TLR: target lesion revascularisation

Introduction

Atherosclerotic obstruction of the left main coronary artery (LMCA) is worthy of particular consideration compared to stenoses elsewhere in the coronary tree as it usually provides blood supply to >75% of the left ventricle; untreated patients with obstructive LMCA disease have a particularly poor prognosis. Recent trial data have highlighted the potential role of coronary stenting in the LMCA setting, particularly in patients with less complex LMCA disease and patients unsuitable for surgery1. LMCA disease is difficult to assess angiographically because of the possible lack of a proximal reference; atherosclerosis within the LMCA is usually diffuse, with frequent involvement of the bifurcation. Calcific disease is also common in the LMCA making lesions more difficult to dilate; consequently, optimal stent expansion is more challenging. Notably, acute complications occurring during LMCA intervention may have a rapid progression towards haemodynamic instability.

Even when using modern equipment, LMCA assessment by angiography can be challenging2,3. For example, in a series of 38 patients with an angiographically normal or nearly normal LMCA, 10 patients had intravascular ultrasound (IVUS) evidence of diffuse LMCA disease4.

In contrast to the two-dimensional, shadow graphic nature of coronary angiography, IVUS is an accurate, tomographic technique for assessing both the coronary lumen and wall characteristics; it has a higher tissue penetration compared to optical coherence tomography (OCT) which uses infrared light. Consequently, IVUS is a particularly useful technique in imaging the LMCA.

The European Bifurcation Club (EBC) recommends the use of IVUS during most LMCA interventions. The purpose of this consensus document is to review the available IVUS data on LMCA disease evaluation and treatment.

THE NORMAL LMCA, PATHOGENESIS, AND PLAQUE DISTRIBUTION

The sizing of the normal LMCA and its bifurcation into the LAD and LCx is predictable using fractal geometry and Murray’s Law5. IVUS dimensions for a normal (or minimally diseased) LMCA and the subtended LAD and LCx are remarkably consistent4,6,7 and have been confirmed in cross-sectional data from the PROSPECT study (Supplementary Table 1).

PROSPECT8 also suggests that, when atheroma develops, the LMCA undergoes positive remodelling in response to plaque deposition to preserve lumen dimensions, a process originally described by Glagov et al9. Conversely, an ostial stenosis may be a consequence of negative remodelling (sometimes without significant plaque) and can occur at all three segments – ostial LMCA, ostial LAD, and ostial LCx10-12. Shorter anatomic LMCAs tend to develop ostial narrowings while longer anatomic LMCAs tend to develop distal bifurcation stenoses10.

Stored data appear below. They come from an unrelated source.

(** cli/generate.py, line 55 *)
Definition code_location_exists_message (name : string) : string :=
  click_style_red ("A code location named " +:+ name +:+ " already exists.").

(** cli/generate.py, line 78 *)
Definition component_type_exists_message (name : string) : string :=
  click_style_red ("A component type named `" +:+ name +:+ "` already exists.").

(** generate.py, line 34 *)
Definition code_location_message (path : string) : string :=
  "Creating a Dagster code location at " +:+ path +:+ ".".

(** The keyword arguments of the call at generate.py, lines 24-30. *)
Definition deployment_project_args (path : string) : ProjectArgs :=
  {| pa_path := path;
     pa_name_placeholder := "DEPLOYMENT_NAME_PLACEHOLDER";
     pa_templates_path := templates_path "DEPLOYMENT_NAME_PLACEHOLDER";
     pa_project_name := None;
     pa_other_template_vars := [] |}.

(** The keyword arguments of the call at generate.py, lines 36-42. *)
Definition code_location_project_args (path : string) : ProjectArgs :=
  {| pa_path := path;
     pa_name_placeholder := "CODE_LOCATION_NAME_PLACEHOLDER";
     pa_templates_path := templates_path "CODE_LOCATION_NAME_PLACEHOLDER";
     pa_project_name := None;
     pa_other_template_vars := [] |}.

(** ** Names for what the dumper writes at the top level *)

(** The emitter at the start of a line of the top-level mapping. *)
Definition at_top_line_start : Emitter :=
  MkEmitter (Some 0%nat) 0 true true [].

(** A top-level entry that the override leaves alone inside: a simple key
    with a value that is not a non-empty list. *)
Definition top_entry (kv : string * value) : Prop :=
  check_simple_key (Scalar tag_str kv.1) = true
  /\ forall items, kv.2 = VList items -> items = [].

(** What the stock [yaml.Dumper] writes for one top-level entry: the key,
    the colon, the value. *)
Definition entry_block (kv : string * value) : string :=
  let key_text := present_scalar true 2%nat 0%nat (Scalar tag_str kv.1) in
  key_text +:+ ":"
    +:+ flush (stream (expect_node present_scalar (D := yaml_Dumper) true false
                         (represent false kv.2)
                         (MkEmitter (Some 0%nat) (column_after 0 key_text + 1)
                            false false []))).

(** One scalar item of a sequence that is the value of a top-level key,
    after the line breaks [breaks]: dash, blank, the item. *)
Definition top_item_line (breaks : string) (v : value) : string :=
  match scalar_of v with
  | Some s => breaks +:+ "-" +:+ " " +:+ present_scalar false 2%nat 2%nat s
  | None => ""
  end.
(* ===================================================================== *)
(** * Facts: strings *)
(* ===================================================================== *)

Lemma string_app_cons (c : ascii) (a b : string) :
  String c a +:+ b = String c (a +:+ b).
Proof. done. Qed.

Lemma string_app_assoc (a b c : string) : (a +:+ b) +:+ c = a +:+ (b +:+ c).
Proof.
  induction a as [| x a IH]; [done |].
  by rewrite !string_app_cons, IH.
Qed.

Lemma string_app_nil_r (a : string) : a +:+ "" = a.
Proof.
  induction a as [| x a IH]; [done |].
  by rewrite string_app_cons, IH.
Qed.

Lemma flush_cons (x : string) (a : list string) :
  flush (x :: a) = x +:+ flush a.
Proof. done. Qed.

Careful IVUS imaging from both the LAD and the LCx back to the LMCA have demonstrated that bifurcation disease is rarely focal: in 140 patients and irrespective of angiographic Medina classification13, the carina and both sides of the flow divider were almost always disease-free. Continuous plaque from the LMCA into the proximal LAD was seen in 90% and from the LMCA into the LCx in 66%, with disease from the LMCA into both the LAD and LCx in 62% (Figure 1, Figure 2)14. Importantly, plaque localised to either the LAD or LCx ostium and not involving the distal LMCA was seen in only 9% of LAD and 17% of LCx arteries. In practice, a stent in the proximal LAD can move as much as 5.5 mm between systole and diastole15. This reality, together with recognition of typical atheroma distribution, explains why attempting to place a stent accurately at the true LAD ostium is usually unsuccessful and results in angiographic and clinical results which are commonly suboptimal.

Figure 1. Irrespective of the Medina classification13, plaque in the distal LMCA is continuous into the ostium of the LAD and LCX in 62%. The other patterns are less common comprising only 10% of distal LMCA lesions. (Adapted with permission from Oviedo et al14).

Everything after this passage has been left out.